### REQUIRED WORK
Write out exactly the lines of the entries below from the one holding "assert (Hs1 : rep" to the one holding "- intros r t", inclusive, and leave out all other lines.

── RECORDS TO PROCESS

(** The value returned by [transform-request]. *)
Definition transform_value (v : Val) : result Val TmrNodeError :=
  match v with
  | VResult (Ok (Some spec)) => Ok spec
  | VResult (Ok None) =>
      Err (NodeNetworkError "WASM adapter 'transform-request' returned empty result")
  | VResult (Err e) =>
      Err (NodeNetworkError ("WASM adapter 'transform-request' returned error: " ++ guest_error e))
  | other =>
      Err (NodeNetworkError ("WASM adapter 'transform-request' returned unexpected value: " ++ val_debug other))
  end.

(** Items that are not pairs of strings are skipped. *)
Definition header_of (item : Val) : list (string * string) :=
  match item with VTuple [VString n; VString v] => [(n, v)] | _ => [] end.

Definition spec_field (spec : string * list (string * string) * string) (field : string * Val) :
    string * list (string * string) * string :=
  let '(u, hs, b) := spec in
  let '(name, v) := field in
  if decide (name = "url") then match v with VString s => (s, hs, b) | _ => (u, hs, b) end
  else if decide (name = "headers") then
    match v with VList items => (u, hs ++ (items ≫= header_of), b)%list | _ => (u, hs, b) end
  else if decide (name = "body") then match v with VString s => (u, hs, s) | _ => (u, hs, b) end
  else (u, hs, b).

Definition http_spec (v : Val) : result (string * list (string * string) * string) TmrNodeError :=
  match v with
  | VRecord fields => Ok (fold_left spec_field fields ("", [], ""))
  | other => Err (NodeNetworkError ("WASM adapter returned unexpected HttpRequestSpec: " ++ val_debug other))
  end.

Definition adapter_request (spec : string * list (string * string) * string) : HttpRequest :=
  let '(u, hs, b) := spec in mkHttp u (("Content-Type", "application/json") :: hs) (TextBody b).

(** The value returned by [parse-response]. *)
Definition parse_value (v : Val) : result ProviderResponse TmrNodeError :=
  match v with
  | VResult (Ok (Some (VString s))) => Ok (mkProviderResponse s)
  | VResult (Ok (Some other)) =>
      Err (ParseError ("WASM adapter 'parse-response' returned non-string: " ++ val_debug other))
  | VResult (Ok None) => Err (ParseError "WASM adapter 'parse-response' returned empty result")
  | VResult (Err e) =>
      Err (ParseError ("WASM adapter 'parse-response' returned error: " ++ guest_error e))
  | other =>
      Err (ParseError ("WASM adapter 'parse-response' returned unexpected value: " ++ val_debug other))
  end.
(* ===== verification/Masking.v ===== *)
(** * crates/core/src/security/masking.rs: sensitivity levels and PII masking

    Data of a level is stored as it is, hashed, or encrypted ([MaskingEngine]);
    values of a field are shown with their ends only ([PiiMaskingEngine]).
    AES-256-GCM, SHA-256, hex and the regular expressions are parameters: the
    classes below state what their documentation says, and the 12 random bytes of a
    nonce are an argument. *)
From Stdlib Require Import Ascii String.
From S2P Require Import Prelude RustStr.

Local Open Scope string_scope.

Inductive Sensitivity : Type := Public | Internal | PiiMasked | PiiEncrypted.
#[export] Instance Sensitivity_eq_dec : EqDecision Sensitivity.
Proof. solve_decision. Defined.

Inductive MaskingError : Type :=
  | InvalidSensitivityLevel (s : string)
  | EncryptionError (s : string)
  | DecryptionError (s : string)
  | KeyError (s : string)
  | HashingError (s : string)
  | PiiMaskingError (s : string).

Definition MaskingError_display (e : MaskingError) : string :=
  match e with
  | InvalidSensitivityLevel s => "Invalid sensitivity level: " ++ s
  | EncryptionError s => "Encryption failed: " ++ s
  | DecryptionError s => "Decryption failed: " ++ s
  | KeyError s => "Key management error: " ++ s
  | HashingError s => "Hashing failed: " ++ s
  | PiiMaskingError s => "PII masking failed: " ++ s
  end.

Definition Sensitivity_into_string (l : Sensitivity) : string :=
  match l with
  | Public => "public" | Internal => "internal"
  | PiiMasked => "pii-masked" | PiiEncrypted => "pii-encrypted"
  end.
Definition Sensitivity_try_from (value : string) : result Sensitivity MaskingError :=
  if decide (value = "public") then Ok Public
  else if decide (value = "internal") then Ok Internal
  else if decide (value = "pii-masked") then Ok PiiMasked
  else if decide (value = "pii-encrypted") then Ok PiiEncrypted
  else Err (InvalidSensitivityLevel value).

(** The cryptographic crates: errors are given by their texts.  AES-GCM appends a
    tag of 16 bytes. *)
Class Crypto := {
  hex_encode : string -> string;
  hex_decode : string -> result string string;
  sha256 : string -> string;
  aes_encrypt : string -> string -> string -> result string string;
  aes_decrypt : string -> string -> string -> result string string;
  utf8_error : string -> string;
  hex_round_trip : forall s, hex_decode (hex_encode s) = Ok s;
  aes_round_trip : forall k n p c, aes_encrypt k n p = Ok c -> aes_decrypt k n c = Ok p;
  aes_tag : forall k n p c, aes_encrypt k n p = Ok c ->
    String.length c = (String.length p + 16)%nat }.

(** ** [MaskingEngine] *)

Record MaskingEngine := mkEngine { encryption_key : option string }.

Section engine.
Context `{Crypto}.
Implicit Types (e : MaskingEngine) (nonce_bytes : string).

(** [Result::map_err]. *)
Definition map_err {T E F} (f : E -> F) (r : result T E) : result T F :=
  match r with Ok t => Ok t | Err x => Err (f x) end.
(** C14: a shared buffer belongs to its handle: whatever calls follow its creation, as
    long as they do not drop that handle, the handle's length is that of the data it
    was created with and its contents are those data, at most 16 MiB; no other buffer's
    creation, reading or dropping reaches it. *)
Theorem buffer_isolated data s s1 rep l db :
  create_shared_buffer data s = (s1, Some rep) ->
  Forall (fun c => c <> CDrop rep) l ->
  let s2 := (host_calls l (db, s1)).2 in
  shared_buffers s2 !! rep = Some data /\ buffer_len rep s2 = len data /\
  len data <= SHARED_BUFFER_MAX_LEN.
Proof.
  unfold create_shared_buffer. intros Hc Hl. cases.
  match goal with Hp : table_push _ = _ |- _ => apply push_fresh in Hp as [_ Hlive] end.
  match goal with |- context [host_calls l (db, ?s0)] => set (s1 := s0) end.
  assert (Hs1 : rep ∈ live (table s1) /\ shared_buffers s1 !! rep = Some data).
  { simpl. rewrite Hlive, lookup_insert_eq. split; [set_solver|done]. }
  clearbody s1. clear Hlive. unfold buffer_len.
  assert (shared_buffers (host_calls l (db, s1)).2 !! rep = Some data) as ->; [|split_and!; [done..|lia]].
  revert db s1 Hs1. induction Hl as [|c l Hne Hl IH]; intros db s1 [Hlive Hb]; [done|].
  cbn [host_calls]. destruct (host_call c (db, s1)) as [db' s'] eqn:E.
  apply IH. replace s' with (host_call c (db, s1)).2 by by rewrite E. by apply host_call_buffer.
Qed.
End host_calls.

(** ** Concrete inputs *)

(** A table that numbers its handles. *)
Definition counting_table : ResourceApi.
Proof.
  refine {| ResourceTable := list Z; table_new := []; live := fun t => list_to_set t;
    table_push := fun t => Some (1 + foldr Z.max 0 t :: t, 1 + foldr Z.max 0 t);
    table_delete := fun r t =>
      if decide (r ∈ t) then Some (filter (fun x => x <> r) t) else None |}.
  - done.
  - intros t t' r Hp. simplify_eq. split; [|done].
    assert (forall x, x ∈ t -> x <= foldr Z.max 0 t) as Hmax.
    { induction t as [|y t IH]; intros x Hx; [by apply elem_of_nil in Hx|].
      simpl. apply elem_of_cons in Hx as [->|Hx]; [lia|]. specialize (IH x Hx). lia. }
    intros Hin%elem_of_list_to_set. specialize (Hmax _ Hin). lia.
  - intros r t t' Hd. case_decide; simplify_eq. split; [by apply elem_of_list_to_set|].
    apply set_eq. intros x. rewrite elem_of_difference, elem_of_singleton, !elem_of_list_to_set, list_elem_of_filter.
    tauto.
Defined.

Definition demo_store : @StoreState counting_table :=
  mkStore (H := counting_table) (mkEngine (Some "k")) [] [] (guard_new true true) None
    (canonical_new true) "tenant-a" ∅.
Definition demo_insertion : Insertion := mkInsertion "id-1" "now" None "abcdefghijkl".

(** Ten bytes in a buffer: the guest that asks for 4 at a time gets 8. *)
Lemma read_all_loses_tail_witness :
  exists s rep, @create_shared_buffer counting_table "0123456789" demo_store = (s, Some rep) /\
    @read_all counting_table 11 rep 4 0 s = Some "01234567".
Proof.
  eexists _, _. split; [reflexivity|].
  apply (@read_all_loses_tail counting_table 1 4 _ "0123456789" 11);
    [reflexivity|vm_compute; discriminate|lia|vm_compute; lia].
Defined.

Definition ten_bytes : @StoreState counting_table :=
  fst (@create_shared_buffer counting_table "0123456789" demo_store).

Lemma shared_buffer_read_spec_witness :
  exists s', @buffer_read counting_table 1 8 4 ten_bytes = (s', ("", 10)).
Proof.
  pose proof (@shared_buffer_read_spec counting_table 1 8 4 ten_bytes "0123456789" eq_refl
    ltac:(vm_compute; discriminate) ltac:(lia) ltac:(lia)) as Hr.
  destruct (@buffer_read counting_table 1 8 4 ten_bytes) as [s' [bytes total]].
  destruct Hr as (_ & -> & _ & Hr). exists s'. by rewrite Hr.
Defined.

Lemma buffer_isolated_witness :
  exists s rep, @create_shared_buffer counting_table "data" demo_store = (s, Some rep) /\
    @buffer_len counting_table rep
      (@host_calls counting_table toy_crypto [CCreate "other"; CRead 2 0 5; CDrop 2] ([], s)).2 = 4.
Proof.
  eexists _, _. split; [reflexivity|].
  apply (@buffer_isolated counting_table toy_crypto "data" demo_store _ 1); [reflexivity|].
  repeat constructor; discriminate.
Defined.

(** Epochs end a guest after 10 seconds, before the timeout of 30. *)
Example epoch_deadline_first :
  epoch_deadline runtime_default * EPOCH_INTERVAL_MS < execution_timeout_secs runtime_default * 1000.
Proof. reflexivity. Qed.
(** The engine's pool and the limiter agree on 256 MiB. *)
Example limits_agree :
  pooling_max_memory_size (engine_config runtime_default) = MAX_INSTANCE_MEMORY_BYTES /\
  max_memory_size runtime_default = MAX_INSTANCE_MEMORY_BYTES.
Proof. by split. Qed.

────

### SOLUTION TO THE EXERCISE
  assert (Hs1 : rep ∈ live (table s1) /\ shared_buffers s1 !! rep = Some data).
  { simpl. rewrite Hlive, lookup_insert_eq. split; [set_solver|done]. }
  clearbody s1. clear Hlive. unfold buffer_len.
  assert (shared_buffers (host_calls l (db, s1)).2 !! rep = Some data) as ->; [|split_and!; [done..|lia]].
  revert db s1 Hs1. induction Hl as [|c l Hne Hl IH]; intros db s1 [Hlive Hb]; [done|].
  cbn [host_calls]. destruct (host_call c (db, s1)) as [db' s'] eqn:E.
  apply IH. replace s' with (host_call c (db, s1)).2 by by rewrite E. by apply host_call_buffer.
Qed.
End host_calls.

(** ** Concrete inputs *)

(** A table that numbers its handles. *)
Definition counting_table : ResourceApi.
Proof.
  refine {| ResourceTable := list Z; table_new := []; live := fun t => list_to_set t;
    table_push := fun t => Some (1 + foldr Z.max 0 t :: t, 1 + foldr Z.max 0 t);
    table_delete := fun r t =>
      if decide (r ∈ t) then Some (filter (fun x => x <> r) t) else None |}.
  - done.
  - intros t t' r Hp. simplify_eq. split; [|done].
    assert (forall x, x ∈ t -> x <= foldr Z.max 0 t) as Hmax.
    { induction t as [|y t IH]; intros x Hx; [by apply elem_of_nil in Hx|].
      simpl. apply elem_of_cons in Hx as [->|Hx]; [lia|]. specialize (IH x Hx). lia. }
    intros Hin%elem_of_list_to_set. specialize (Hmax _ Hin). lia.
  - intros r t t' Hd. case_decide; simplify_eq. split; [by apply elem_of_list_to_set|].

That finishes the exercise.